When I was last in Manhattan, I went to the tops of the some the taller buildings just to get my bearings, feeling secure in my sense of direction only when I could see the shape of the island and the rivers embracing it. But after several days of wandering the streets, I started to sight off the buildings, especially at night, watching for the distinctive lights of the Empire State and the Chrysler buildings, the impossible height of the World Trade Center. I realized that even seasoned New Yorkers did the same. The buildings are part of their compass, an internal feeling of being anchored in the world as well as an external confirmation of where you are. Krystl would have been wandering her changed landscape without those beacons.
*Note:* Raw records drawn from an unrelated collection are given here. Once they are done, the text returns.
(** [zultra_match_t]: the two [unsigned short] fields [length] and [offset]. *)
Record zultra_match_t : Type := mk_match {
  match_length : Z;
  match_offset : Z
}.

Definition no_match : zultra_match_t := {| match_length := 0; match_offset := 0 |}.

Definition mget (l : list zultra_match_t) (i : Z) : zultra_match_t :=
  if i <? 0 then no_match else default no_match (l !! Z.to_nat i).

Definition mset (l : list zultra_match_t) (i : Z) (v : zultra_match_t)
  : list zultra_match_t :=
  if i <? 0 then l else <[Z.to_nat i := v]> l.

(** The part of [zultra_compressor_t] the parser works on: the match table
    ([NMATCHES_PER_OFFSET] slots per position), the chosen parse, the cost
    array (which reuses [pos_data]) and the two entropy coders. *)
Record zultra_block_state : Type := mk_block_state {
  match_table : list zultra_match_t;
  best_match : list zultra_match_t;
  cost : list Z;
  literalsEncoder : zultra_huffman_encoder_t;
  offsetEncoder : zultra_huffman_encoder_t
}.

Definition zultra_get_literal_size (bs : zultra_block_state) (nLiteralByte : Z) : Z :=
  if nLiteralByte <? 256 then zget (nCodeLength (literalsEncoder bs)) nLiteralByte
  else 8.

Definition zultra_get_offset_size (bs : zultra_block_state) (nMatchOffset : Z) : Z :=
  let nMatchOffset := u32 (nMatchOffset - 1) in
  if nMatchOffset <? 256 then
    zget (nCodeLength (offsetEncoder bs)) (zget g_nOffsetSymbol nMatchOffset)
    + zget g_nOffsetExtraBits nMatchOffset
  else if nMatchOffset <? 32768 then
    let nMatchOffset := 256 + Z.shiftr (nMatchOffset - 256) 7 in
    zget (nCodeLength (offsetEncoder bs)) (zget g_nOffsetSymbol nMatchOffset)
    + zget g_nOffsetExtraBits nMatchOffset
  else NOFFSETSYMS.

Definition zultra_get_varlen_size (bs : zultra_block_state) (nLength : Z) : Z :=
  let nLength := if u32 nLength >? 255 then 255 else u32 nLength in
  zget (nCodeLength (literalsEncoder bs)) (zget g_nMatchLenSymbol nLength)
  + zget g_nMatchLenExtraBits nLength.

(** [nCachedVarlenSize] as [zultra_optimize_matches_lwd] fills it. *)
Definition cached_varlen_sizes (bs : zultra_block_state) : list Z :=
  map (fun i => zultra_get_varlen_size bs (Z.of_nat i))
    (seq 0 (Z.to_nat LEAVE_ALONE_MATCH_SIZE)).

(** The running best choice at a position: [nBestCost], [nBestMatchLen],
    [nBestMatchOffset]. *)
Definition best_t : Type := (Z * Z * Z)%type.

Definition improve (best : best_t) (nCurCost nLen nOffset : Z) : best_t :=
  if best.1.1 >? nCurCost then (nCurCost, nLen, nOffset) else best.

(** [for (k = nMatchLen; k >= MIN_MATCH_SIZE; k--)]: [n] rounds from [k] down. *)
Fixpoint optimize_lengths (n : nat) (k : Z) (nCachedVarlenSize : list Z)
    (nOffsetSize : Z) (cost0 : list Z) (i nOffset : Z) (best : best_t) : best_t :=
  match n with
  | O => best
  | S n' =>
      let nCurCost := zget nCachedVarlenSize (k - MIN_MATCH_SIZE)
                      + (nOffsetSize + zget cost0 (i + k)) in
      optimize_lengths n' (k - 1) nCachedVarlenSize nOffsetSize cost0 i nOffset
        (improve best nCurCost k nOffset)
  end.

(** [for (m = 0; m < NMATCHES_PER_OFFSET && pMatch[m].length >= MIN_MATCH_SIZE; m++)]:
    [n] slots are left from slot [m] on. *)
Fixpoint optimize_candidates (n : nat) (m : Z) (bs : zultra_block_state)
    (nCachedVarlenSize : list Z) (i nEndOffset : Z) (best : best_t) : best_t :=
  match n with
  | O => best
  | S n' =>
      let pMatch := mget (match_table bs) (Z.shiftl i MATCHES_PER_OFFSET_SHIFT + m) in
      if match_length pMatch >=? MIN_MATCH_SIZE then
        let nOffsetSize := zultra_get_offset_size bs (match_offset pMatch) in
        let nMatchLen :=
          if i + match_length pMatch >? nEndOffset - LAST_LITERALS
          then nEndOffset - LAST_LITERALS - i else match_length pMatch in
        let best' :=
          if match_length pMatch >=? LEAVE_ALONE_MATCH_SIZE then
            let nCurCost := zultra_get_varlen_size bs (nMatchLen - MIN_MATCH_SIZE)
                            + (nOffsetSize + zget (cost bs) (i + nMatchLen)) in
            improve best nCurCost nMatchLen (match_offset pMatch)
          else
            optimize_lengths (Z.to_nat (nMatchLen - MIN_MATCH_SIZE + 1)) nMatchLen
              nCachedVarlenSize nOffsetSize (cost bs) i (match_offset pMatch) best in
        optimize_candidates n' (m + 1) bs nCachedVarlenSize i nEndOffset best'
      else best
  end.

Definition set_parse (bs : zultra_block_state) (cost' : list Z)
    (best_match' : list zultra_match_t) : zultra_block_state :=
  {| match_table := match_table bs; best_match := best_match'; cost := cost';
     literalsEncoder := literalsEncoder bs; offsetEncoder := offsetEncoder bs |}.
Succored at last at another friend's house, she slept a few hours and woke up determined to join her husband. A bomb scare in the subway sent her back to the streets to hike to Penn Station. Why is every disaster followed by a flurry of bomb threats? It's as if some people wake up in an imaginary land, one that matches their dreams perhaps, and they act on a sick impulse to prolong the terror, to keep that adrenaline rush going. Long distance trekking in entirely different wild lands seems to run in the family, so hiking all over Manhattan didn't faze Krystl. She caught a train (all the rides were free) to New Jersey and collected all the hugs that had been saved for her.

Her father drove her and Doug to Connecticut where they could stay with relatives for a few days. The last time I talked to her, she was doing only one thing, sitting on the shore of a lake, looking at the water. Just looking.

I see Krystl's apartment building in the news photos. So far it's still standing. Liberty Court was festooned with stretchers and victims in one photo, with the pretty brickwork of the courtyard and the blue river as a background for blood. That must have been when the wind was blowing north, taking the cloud of ash with it. In other photos survivors are covered with ash--everyone is the same color, the same race.

Who knows what Krystl's two cats can see now? Maybe they're both under the bed. Krystl hopes she can get back in to feed them before they too have to be added to the victim list. It's too much for me to think of cats or of other mothers whose Baby Girls were not so lucky. I'm going to go sit by the Snake River and look at a Monet of clouds riding the river's dark current.